Find the word "refine" in the data, then copy each line where it is found.

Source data
++++

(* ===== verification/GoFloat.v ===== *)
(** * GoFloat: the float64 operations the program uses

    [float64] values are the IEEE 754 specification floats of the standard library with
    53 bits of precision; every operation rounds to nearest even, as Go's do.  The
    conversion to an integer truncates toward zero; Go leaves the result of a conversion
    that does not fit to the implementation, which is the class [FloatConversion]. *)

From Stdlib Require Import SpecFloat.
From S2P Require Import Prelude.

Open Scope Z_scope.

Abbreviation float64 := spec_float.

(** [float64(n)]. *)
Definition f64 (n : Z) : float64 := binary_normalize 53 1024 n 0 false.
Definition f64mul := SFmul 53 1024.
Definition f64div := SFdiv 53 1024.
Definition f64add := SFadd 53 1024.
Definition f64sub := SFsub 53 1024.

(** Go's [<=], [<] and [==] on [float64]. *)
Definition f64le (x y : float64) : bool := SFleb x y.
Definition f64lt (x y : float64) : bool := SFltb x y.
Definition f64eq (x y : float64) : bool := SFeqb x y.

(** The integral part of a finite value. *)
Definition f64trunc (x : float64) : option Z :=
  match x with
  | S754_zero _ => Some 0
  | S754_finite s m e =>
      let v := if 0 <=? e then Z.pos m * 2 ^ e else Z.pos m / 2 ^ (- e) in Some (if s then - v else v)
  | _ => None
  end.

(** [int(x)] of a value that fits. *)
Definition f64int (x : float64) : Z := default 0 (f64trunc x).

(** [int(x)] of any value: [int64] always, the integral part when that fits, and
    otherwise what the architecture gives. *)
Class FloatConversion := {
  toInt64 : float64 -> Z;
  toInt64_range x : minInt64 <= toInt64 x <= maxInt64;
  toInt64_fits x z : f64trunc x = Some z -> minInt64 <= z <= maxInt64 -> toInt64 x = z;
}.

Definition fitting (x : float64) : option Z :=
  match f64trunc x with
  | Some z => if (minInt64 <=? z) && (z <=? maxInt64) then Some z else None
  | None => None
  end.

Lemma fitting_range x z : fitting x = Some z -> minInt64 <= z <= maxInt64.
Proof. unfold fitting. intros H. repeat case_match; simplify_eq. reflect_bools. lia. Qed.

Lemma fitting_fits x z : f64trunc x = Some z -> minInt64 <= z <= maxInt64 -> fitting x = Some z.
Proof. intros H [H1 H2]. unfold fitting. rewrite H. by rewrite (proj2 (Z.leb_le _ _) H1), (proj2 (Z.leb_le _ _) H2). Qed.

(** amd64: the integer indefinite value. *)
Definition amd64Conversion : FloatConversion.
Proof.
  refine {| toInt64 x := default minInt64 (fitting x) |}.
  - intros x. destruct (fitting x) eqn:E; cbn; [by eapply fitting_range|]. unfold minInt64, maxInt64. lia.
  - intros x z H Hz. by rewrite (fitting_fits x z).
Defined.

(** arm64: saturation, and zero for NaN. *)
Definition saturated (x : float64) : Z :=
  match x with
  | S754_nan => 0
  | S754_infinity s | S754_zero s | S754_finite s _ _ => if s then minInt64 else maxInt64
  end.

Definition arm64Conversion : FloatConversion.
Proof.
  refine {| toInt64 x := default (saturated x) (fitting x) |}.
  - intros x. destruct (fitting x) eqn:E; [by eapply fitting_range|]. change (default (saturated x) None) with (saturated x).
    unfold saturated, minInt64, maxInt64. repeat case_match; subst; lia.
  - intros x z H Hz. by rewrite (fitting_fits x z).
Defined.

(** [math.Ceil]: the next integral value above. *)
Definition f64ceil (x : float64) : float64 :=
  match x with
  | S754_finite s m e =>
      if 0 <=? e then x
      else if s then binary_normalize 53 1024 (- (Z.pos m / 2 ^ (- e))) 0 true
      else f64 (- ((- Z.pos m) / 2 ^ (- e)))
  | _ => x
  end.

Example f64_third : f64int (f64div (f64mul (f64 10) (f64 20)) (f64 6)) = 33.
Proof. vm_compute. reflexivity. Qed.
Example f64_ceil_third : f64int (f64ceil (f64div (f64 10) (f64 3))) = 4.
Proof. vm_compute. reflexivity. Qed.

++++

• [Solution for this problem]
  refine {| toInt64 x := default minInt64 (fitting x) |}.
  refine {| toInt64 x := default (saturated x) (fitting x) |}.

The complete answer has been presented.